Collection entries:
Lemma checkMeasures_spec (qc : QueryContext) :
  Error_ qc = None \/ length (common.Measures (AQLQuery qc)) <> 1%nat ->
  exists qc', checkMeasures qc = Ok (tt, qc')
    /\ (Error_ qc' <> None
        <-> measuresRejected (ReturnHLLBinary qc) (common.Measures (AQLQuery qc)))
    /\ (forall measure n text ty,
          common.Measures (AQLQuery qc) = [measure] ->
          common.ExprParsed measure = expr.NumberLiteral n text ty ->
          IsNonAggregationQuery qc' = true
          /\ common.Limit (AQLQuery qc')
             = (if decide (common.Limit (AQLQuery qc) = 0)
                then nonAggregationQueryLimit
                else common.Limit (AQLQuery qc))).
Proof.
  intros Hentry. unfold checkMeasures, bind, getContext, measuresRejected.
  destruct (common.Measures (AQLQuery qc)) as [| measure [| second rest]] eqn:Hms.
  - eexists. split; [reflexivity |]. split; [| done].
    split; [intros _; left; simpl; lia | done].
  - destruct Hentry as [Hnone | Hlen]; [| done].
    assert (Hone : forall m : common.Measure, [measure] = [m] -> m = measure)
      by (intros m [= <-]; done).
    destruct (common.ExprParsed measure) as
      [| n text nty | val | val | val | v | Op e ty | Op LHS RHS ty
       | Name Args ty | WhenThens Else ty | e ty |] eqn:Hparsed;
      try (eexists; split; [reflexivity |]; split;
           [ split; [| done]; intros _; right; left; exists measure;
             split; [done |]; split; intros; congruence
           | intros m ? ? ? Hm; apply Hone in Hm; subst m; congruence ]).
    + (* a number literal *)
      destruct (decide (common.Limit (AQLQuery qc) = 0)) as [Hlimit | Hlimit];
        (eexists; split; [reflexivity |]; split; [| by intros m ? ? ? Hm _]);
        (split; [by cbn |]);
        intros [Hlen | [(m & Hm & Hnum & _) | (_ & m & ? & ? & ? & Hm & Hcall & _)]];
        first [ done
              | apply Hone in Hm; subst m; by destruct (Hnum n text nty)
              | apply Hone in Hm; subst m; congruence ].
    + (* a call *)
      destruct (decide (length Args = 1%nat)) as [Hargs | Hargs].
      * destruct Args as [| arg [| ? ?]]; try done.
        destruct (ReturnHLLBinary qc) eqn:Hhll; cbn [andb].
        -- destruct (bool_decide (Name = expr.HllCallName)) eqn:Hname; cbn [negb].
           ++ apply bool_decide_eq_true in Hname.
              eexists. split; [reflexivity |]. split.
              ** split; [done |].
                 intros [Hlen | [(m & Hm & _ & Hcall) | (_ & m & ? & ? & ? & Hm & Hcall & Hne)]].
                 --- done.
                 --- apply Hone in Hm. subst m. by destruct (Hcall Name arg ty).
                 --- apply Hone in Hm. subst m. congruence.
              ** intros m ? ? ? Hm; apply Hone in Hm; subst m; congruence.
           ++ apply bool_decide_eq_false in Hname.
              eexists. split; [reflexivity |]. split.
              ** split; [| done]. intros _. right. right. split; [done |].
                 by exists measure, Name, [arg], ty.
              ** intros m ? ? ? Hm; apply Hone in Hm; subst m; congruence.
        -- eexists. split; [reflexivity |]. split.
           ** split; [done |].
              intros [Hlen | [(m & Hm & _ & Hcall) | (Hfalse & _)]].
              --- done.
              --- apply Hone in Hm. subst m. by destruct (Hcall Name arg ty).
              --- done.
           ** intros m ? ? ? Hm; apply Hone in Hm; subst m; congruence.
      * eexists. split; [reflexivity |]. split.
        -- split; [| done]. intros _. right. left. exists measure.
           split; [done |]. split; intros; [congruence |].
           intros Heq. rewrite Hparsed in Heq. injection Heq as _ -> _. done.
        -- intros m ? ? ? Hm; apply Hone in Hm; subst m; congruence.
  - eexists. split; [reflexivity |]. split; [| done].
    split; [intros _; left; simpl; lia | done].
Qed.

...

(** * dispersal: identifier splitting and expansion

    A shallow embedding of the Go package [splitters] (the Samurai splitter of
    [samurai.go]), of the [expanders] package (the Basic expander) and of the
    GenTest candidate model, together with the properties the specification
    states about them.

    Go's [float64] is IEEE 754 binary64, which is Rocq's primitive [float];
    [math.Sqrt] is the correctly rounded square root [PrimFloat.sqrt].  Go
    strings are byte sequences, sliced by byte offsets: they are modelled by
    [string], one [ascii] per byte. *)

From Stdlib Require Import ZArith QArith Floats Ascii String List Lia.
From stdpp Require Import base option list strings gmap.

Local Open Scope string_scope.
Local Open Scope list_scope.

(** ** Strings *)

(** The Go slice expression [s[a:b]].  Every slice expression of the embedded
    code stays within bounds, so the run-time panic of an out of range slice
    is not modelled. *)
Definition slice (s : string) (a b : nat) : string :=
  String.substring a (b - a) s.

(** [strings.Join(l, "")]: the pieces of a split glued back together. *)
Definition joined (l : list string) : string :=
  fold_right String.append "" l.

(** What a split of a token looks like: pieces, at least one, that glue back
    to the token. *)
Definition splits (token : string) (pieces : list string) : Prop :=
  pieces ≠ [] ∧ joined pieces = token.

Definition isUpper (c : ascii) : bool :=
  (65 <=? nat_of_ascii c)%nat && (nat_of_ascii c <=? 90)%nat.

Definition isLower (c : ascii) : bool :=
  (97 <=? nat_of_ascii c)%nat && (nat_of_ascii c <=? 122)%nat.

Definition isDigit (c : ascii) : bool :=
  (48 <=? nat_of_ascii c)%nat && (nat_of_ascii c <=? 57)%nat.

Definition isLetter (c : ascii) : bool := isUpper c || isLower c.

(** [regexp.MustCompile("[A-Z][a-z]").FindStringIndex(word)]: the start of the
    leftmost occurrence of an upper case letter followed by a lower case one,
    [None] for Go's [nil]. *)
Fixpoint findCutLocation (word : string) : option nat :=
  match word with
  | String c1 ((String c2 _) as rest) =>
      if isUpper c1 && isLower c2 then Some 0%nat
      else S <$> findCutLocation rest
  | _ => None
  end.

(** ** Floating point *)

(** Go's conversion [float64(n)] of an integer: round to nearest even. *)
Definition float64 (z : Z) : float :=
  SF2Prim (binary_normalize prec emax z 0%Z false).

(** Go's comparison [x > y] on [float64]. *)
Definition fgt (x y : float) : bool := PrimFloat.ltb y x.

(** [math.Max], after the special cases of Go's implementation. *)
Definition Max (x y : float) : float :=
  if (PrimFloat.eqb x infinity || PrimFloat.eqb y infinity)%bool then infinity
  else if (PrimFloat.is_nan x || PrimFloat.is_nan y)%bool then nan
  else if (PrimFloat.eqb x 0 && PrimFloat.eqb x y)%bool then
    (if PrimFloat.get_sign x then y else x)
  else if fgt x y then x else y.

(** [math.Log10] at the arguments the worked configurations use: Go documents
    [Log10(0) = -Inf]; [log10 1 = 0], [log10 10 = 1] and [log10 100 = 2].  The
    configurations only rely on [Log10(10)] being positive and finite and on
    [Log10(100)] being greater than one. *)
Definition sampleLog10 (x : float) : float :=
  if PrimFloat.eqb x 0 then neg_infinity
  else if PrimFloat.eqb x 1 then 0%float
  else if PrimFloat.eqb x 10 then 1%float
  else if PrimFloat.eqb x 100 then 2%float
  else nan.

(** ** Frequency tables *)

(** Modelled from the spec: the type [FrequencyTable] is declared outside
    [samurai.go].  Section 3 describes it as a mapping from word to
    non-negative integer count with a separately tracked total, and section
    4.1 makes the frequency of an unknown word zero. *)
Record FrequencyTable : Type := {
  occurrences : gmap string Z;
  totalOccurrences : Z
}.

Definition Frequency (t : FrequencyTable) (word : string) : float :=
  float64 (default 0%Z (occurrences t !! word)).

...

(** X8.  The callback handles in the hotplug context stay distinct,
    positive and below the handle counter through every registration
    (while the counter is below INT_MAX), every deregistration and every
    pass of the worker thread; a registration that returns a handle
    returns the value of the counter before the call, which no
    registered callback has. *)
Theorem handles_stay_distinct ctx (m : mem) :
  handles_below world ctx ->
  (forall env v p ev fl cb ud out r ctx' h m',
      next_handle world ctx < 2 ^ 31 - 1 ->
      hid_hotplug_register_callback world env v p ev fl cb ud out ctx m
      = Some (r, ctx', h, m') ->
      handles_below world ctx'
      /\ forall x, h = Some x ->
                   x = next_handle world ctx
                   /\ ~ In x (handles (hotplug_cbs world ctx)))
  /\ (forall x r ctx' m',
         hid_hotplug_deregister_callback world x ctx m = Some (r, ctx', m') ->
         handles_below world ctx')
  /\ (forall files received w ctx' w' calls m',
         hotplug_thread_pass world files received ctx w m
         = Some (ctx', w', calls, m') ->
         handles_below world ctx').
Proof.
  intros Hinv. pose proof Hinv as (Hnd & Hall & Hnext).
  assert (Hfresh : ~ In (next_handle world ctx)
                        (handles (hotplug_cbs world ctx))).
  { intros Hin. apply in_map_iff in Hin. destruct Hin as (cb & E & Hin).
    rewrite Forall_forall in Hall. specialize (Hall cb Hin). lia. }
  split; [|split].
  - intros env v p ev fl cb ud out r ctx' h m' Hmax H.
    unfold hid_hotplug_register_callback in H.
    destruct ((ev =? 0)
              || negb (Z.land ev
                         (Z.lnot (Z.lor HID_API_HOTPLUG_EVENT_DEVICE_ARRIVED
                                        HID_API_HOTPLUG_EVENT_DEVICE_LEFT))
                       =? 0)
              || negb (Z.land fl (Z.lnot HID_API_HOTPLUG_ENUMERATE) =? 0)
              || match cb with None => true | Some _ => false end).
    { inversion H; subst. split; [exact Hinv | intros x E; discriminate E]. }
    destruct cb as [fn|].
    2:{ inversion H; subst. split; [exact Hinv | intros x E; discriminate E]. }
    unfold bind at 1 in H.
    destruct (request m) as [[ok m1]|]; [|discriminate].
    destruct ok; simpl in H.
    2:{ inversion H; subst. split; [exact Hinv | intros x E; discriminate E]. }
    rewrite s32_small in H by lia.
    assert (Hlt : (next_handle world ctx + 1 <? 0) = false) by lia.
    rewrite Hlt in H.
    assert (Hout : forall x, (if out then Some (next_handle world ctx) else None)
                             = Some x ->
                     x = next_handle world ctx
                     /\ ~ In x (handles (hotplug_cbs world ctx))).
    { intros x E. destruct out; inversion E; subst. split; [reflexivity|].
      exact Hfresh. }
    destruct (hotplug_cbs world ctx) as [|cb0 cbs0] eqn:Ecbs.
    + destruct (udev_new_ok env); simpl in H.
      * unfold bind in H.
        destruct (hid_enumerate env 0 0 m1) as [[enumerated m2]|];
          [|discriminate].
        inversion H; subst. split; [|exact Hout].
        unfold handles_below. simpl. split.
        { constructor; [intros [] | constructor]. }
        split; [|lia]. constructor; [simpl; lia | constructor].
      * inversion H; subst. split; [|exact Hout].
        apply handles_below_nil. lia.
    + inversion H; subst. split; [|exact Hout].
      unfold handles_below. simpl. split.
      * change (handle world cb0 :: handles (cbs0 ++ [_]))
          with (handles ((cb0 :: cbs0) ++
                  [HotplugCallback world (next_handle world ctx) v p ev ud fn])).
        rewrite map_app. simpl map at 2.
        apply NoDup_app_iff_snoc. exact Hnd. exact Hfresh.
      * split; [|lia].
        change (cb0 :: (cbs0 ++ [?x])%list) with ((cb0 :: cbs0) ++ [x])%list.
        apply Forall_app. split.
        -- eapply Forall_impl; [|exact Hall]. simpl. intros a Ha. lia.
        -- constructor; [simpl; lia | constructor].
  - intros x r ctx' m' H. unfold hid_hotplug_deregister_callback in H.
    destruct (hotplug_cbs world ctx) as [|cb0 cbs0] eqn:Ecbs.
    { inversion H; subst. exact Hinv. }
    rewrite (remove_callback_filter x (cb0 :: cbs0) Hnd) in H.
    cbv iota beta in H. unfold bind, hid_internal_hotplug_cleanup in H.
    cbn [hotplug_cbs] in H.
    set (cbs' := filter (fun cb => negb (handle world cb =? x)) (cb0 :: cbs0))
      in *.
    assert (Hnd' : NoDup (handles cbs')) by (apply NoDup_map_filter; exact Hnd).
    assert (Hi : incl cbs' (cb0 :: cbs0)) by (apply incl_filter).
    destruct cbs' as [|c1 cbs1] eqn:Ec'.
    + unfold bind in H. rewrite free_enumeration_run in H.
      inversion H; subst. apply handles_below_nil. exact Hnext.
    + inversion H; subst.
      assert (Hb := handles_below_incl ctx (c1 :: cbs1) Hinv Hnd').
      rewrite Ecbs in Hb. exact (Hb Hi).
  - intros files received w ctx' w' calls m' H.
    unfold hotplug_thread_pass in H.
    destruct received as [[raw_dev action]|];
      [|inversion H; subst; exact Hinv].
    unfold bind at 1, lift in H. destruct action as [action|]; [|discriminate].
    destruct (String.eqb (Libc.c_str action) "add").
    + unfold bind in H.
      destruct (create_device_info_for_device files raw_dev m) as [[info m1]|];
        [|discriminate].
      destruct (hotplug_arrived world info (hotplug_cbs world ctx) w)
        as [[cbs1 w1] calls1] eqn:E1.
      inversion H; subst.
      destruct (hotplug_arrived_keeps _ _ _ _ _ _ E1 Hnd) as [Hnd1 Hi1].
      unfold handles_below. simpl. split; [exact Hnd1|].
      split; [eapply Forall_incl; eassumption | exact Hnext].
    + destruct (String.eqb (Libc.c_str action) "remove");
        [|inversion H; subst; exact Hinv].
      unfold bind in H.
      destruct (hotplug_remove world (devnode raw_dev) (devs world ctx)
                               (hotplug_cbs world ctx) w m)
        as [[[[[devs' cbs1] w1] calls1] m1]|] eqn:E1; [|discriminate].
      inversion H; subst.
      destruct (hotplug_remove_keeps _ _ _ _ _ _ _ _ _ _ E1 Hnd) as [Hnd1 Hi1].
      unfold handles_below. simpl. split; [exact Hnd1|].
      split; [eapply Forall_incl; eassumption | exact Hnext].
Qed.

## WHAT YOU NEED TO DO
Report each line of the entries where the word "Hname" occurs.

## ANSWER BOX
        -- destruct (bool_decide (Name = expr.HllCallName)) eqn:Hname; cbn [negb].
           ++ apply bool_decide_eq_true in Hname.
           ++ apply bool_decide_eq_false in Hname.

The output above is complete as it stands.